I accidentally broke up with him while I was drunk which is really too bad since I'd just gotten a birth control perscription so we could start having sex.
Do you think he'd take me back if I said "dude, we need to get back together or this IUD is going to have an existential crisis for not realizing its full potential"?
apparently went to arby's at 2:30am banging on the windows for someone to make me a "beefy"
i just woke up with two martini umbrellas taped to my nipples... idk how they got there
it can't be normal that my body odor smells like fries
fyi, we didn't break up, we just downgraded to occasional sex without ever talking about it.

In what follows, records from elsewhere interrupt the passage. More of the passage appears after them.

(* ===== verification/MavCatalog1.v ===== *)
(** The message classes SYS_STATUS to COMMAND_ACK of
    wfb_ng/mavlink.py (part 1 of the catalogue), one [msgtype] per class, in
    the order of the file.  The docstrings and the unit table of a class, which
    no code of the program reads, are left out. *)
From Stdlib Require Import ZArith.
From stdpp Require Import base list strings.
From S2P Require Import Prelude.
From S2P Require Import PyStruct.
From S2P Require Import MavMessage.

Module MavCatalog1.
Import PyStruct MavMessage.
#[local] Open Scope string_scope.
#[local] Open Scope nat_scope.
#[local] Open Scope list_scope.

Definition MAVLink_sys_status_message : msgtype :=
  {| mt_id := 1;
     msgname := "SYS_STATUS";
     fieldnames := ["onboard_control_sensors_present"; "onboard_control_sensors_enabled";
       "onboard_control_sensors_health"; "load"; "voltage_battery"; "current_battery";
       "battery_remaining"; "drop_rate_comm"; "errors_comm"; "errors_count1"; "errors_count2";
       "errors_count3"; "errors_count4"; "onboard_control_sensors_present_extended";
       "onboard_control_sensors_enabled_extended"; "onboard_control_sensors_health_extended"];
     ordered_fieldnames := ["onboard_control_sensors_present"; "onboard_control_sensors_enabled";
       "onboard_control_sensors_health"; "load"; "voltage_battery"; "current_battery";
       "drop_rate_comm"; "errors_comm"; "errors_count1"; "errors_count2"; "errors_count3";
       "errors_count4"; "battery_remaining"; "onboard_control_sensors_present_extended";
       "onboard_control_sensors_enabled_extended"; "onboard_control_sensors_health_extended"];
     fieldtypes := ["uint32_t"; "uint32_t"; "uint32_t"; "uint16_t"; "uint16_t"; "int16_t"; "int8_t";
       "uint16_t"; "uint16_t"; "uint16_t"; "uint16_t"; "uint16_t"; "uint16_t"; "uint32_t";
       "uint32_t"; "uint32_t"];
     fielddisplays_by_name := [("onboard_control_sensors_present", "bitmask");
       ("onboard_control_sensors_enabled", "bitmask"); ("onboard_control_sensors_health",
       "bitmask"); ("onboard_control_sensors_present_extended", "bitmask");
       ("onboard_control_sensors_enabled_extended", "bitmask");
       ("onboard_control_sensors_health_extended", "bitmask")];
     fieldenums_by_name := [("onboard_control_sensors_present", "MAV_SYS_STATUS_SENSOR");
       ("onboard_control_sensors_enabled", "MAV_SYS_STATUS_SENSOR");
       ("onboard_control_sensors_health", "MAV_SYS_STATUS_SENSOR");
       ("onboard_control_sensors_present_extended", "MAV_SYS_STATUS_SENSOR_EXTENDED");
       ("onboard_control_sensors_enabled_extended", "MAV_SYS_STATUS_SENSOR_EXTENDED");
       ("onboard_control_sensors_health_extended", "MAV_SYS_STATUS_SENSOR_EXTENDED")];
     native_format := "<IIIHHhHHHHHHbIII";
     orders := [0; 1; 2; 3; 4; 5; 12; 6; 7; 8; 9; 10; 11; 13; 14; 15];
     lengths := [1; 1; 1; 1; 1; 1; 1; 1; 1; 1; 1; 1; 1; 1; 1; 1];
     array_lengths := [0; 0; 0; 0; 0; 0; 0; 0; 0; 0; 0; 0; 0; 0; 0; 0];
     crc_extra := 124;
     unpacker := "<IIIHHhHHHHHHbIII";
     init_defaults := [FScalar (PInt 0); FScalar (PInt 0); FScalar (PInt 0)];
     init_body := [SetArg "onboard_control_sensors_present";
       SetArg "onboard_control_sensors_enabled"; SetArg "onboard_control_sensors_health";
       SetArg "load"; SetArg "voltage_battery"; SetArg "current_battery";
       SetArg "battery_remaining"; SetArg "drop_rate_comm"; SetArg "errors_comm";
       SetArg "errors_count1"; SetArg "errors_count2"; SetArg "errors_count3";
       SetArg "errors_count4"; SetArg "onboard_control_sensors_present_extended";
       SetArg "onboard_control_sensors_enabled_extended";
       SetArg "onboard_control_sensors_health_extended"];
     pack_args := [PA "onboard_control_sensors_present"; PA "onboard_control_sensors_enabled";
       PA "onboard_control_sensors_health"; PA "load"; PA "voltage_battery"; PA "current_battery";
       PA "drop_rate_comm"; PA "errors_comm"; PA "errors_count1"; PA "errors_count2";
       PA "errors_count3"; PA "errors_count4"; PA "battery_remaining";
       PA "onboard_control_sensors_present_extended"; PA "onboard_control_sensors_enabled_extended";
       PA "onboard_control_sensors_health_extended"] |}.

My new apartment is within walking distance of both the liquor store and the chinese buffet. This is either going to be my worst life choice ever or my best.
you don't seem to understand just how much pasta i spilled on my bed last night.
So you used a whole package of smoked meat last night. Didn't eat it, just took it out and put it all over the fridge.
we are blowing up condoms and making balloons and we’re drunk on the floor. You could have come to school here
I ate 12 cupcakes in less than 24 hours, so no judgement here.
pretty sure I just came the closest to throwing up in my pants that I'm ever gonna get. I'd like to thank the academy and the hangover thatt I hope actually kills me in the morning.
"Grocery shopping" is really just a euphemism for spending $20 on enough frozen food to last 2 weeks and spending the rest of your viable paycheck on alcohol.
Made eye contact with a friendly neighborhood dog walker while violently puking out the window. How's your Wednesday going?
Gonna play a drinking game called drink til I feel my emotions. The things I do so I can be a therapist
I'm just that drunk tells people I love them or wants to set them on fire. Accept that.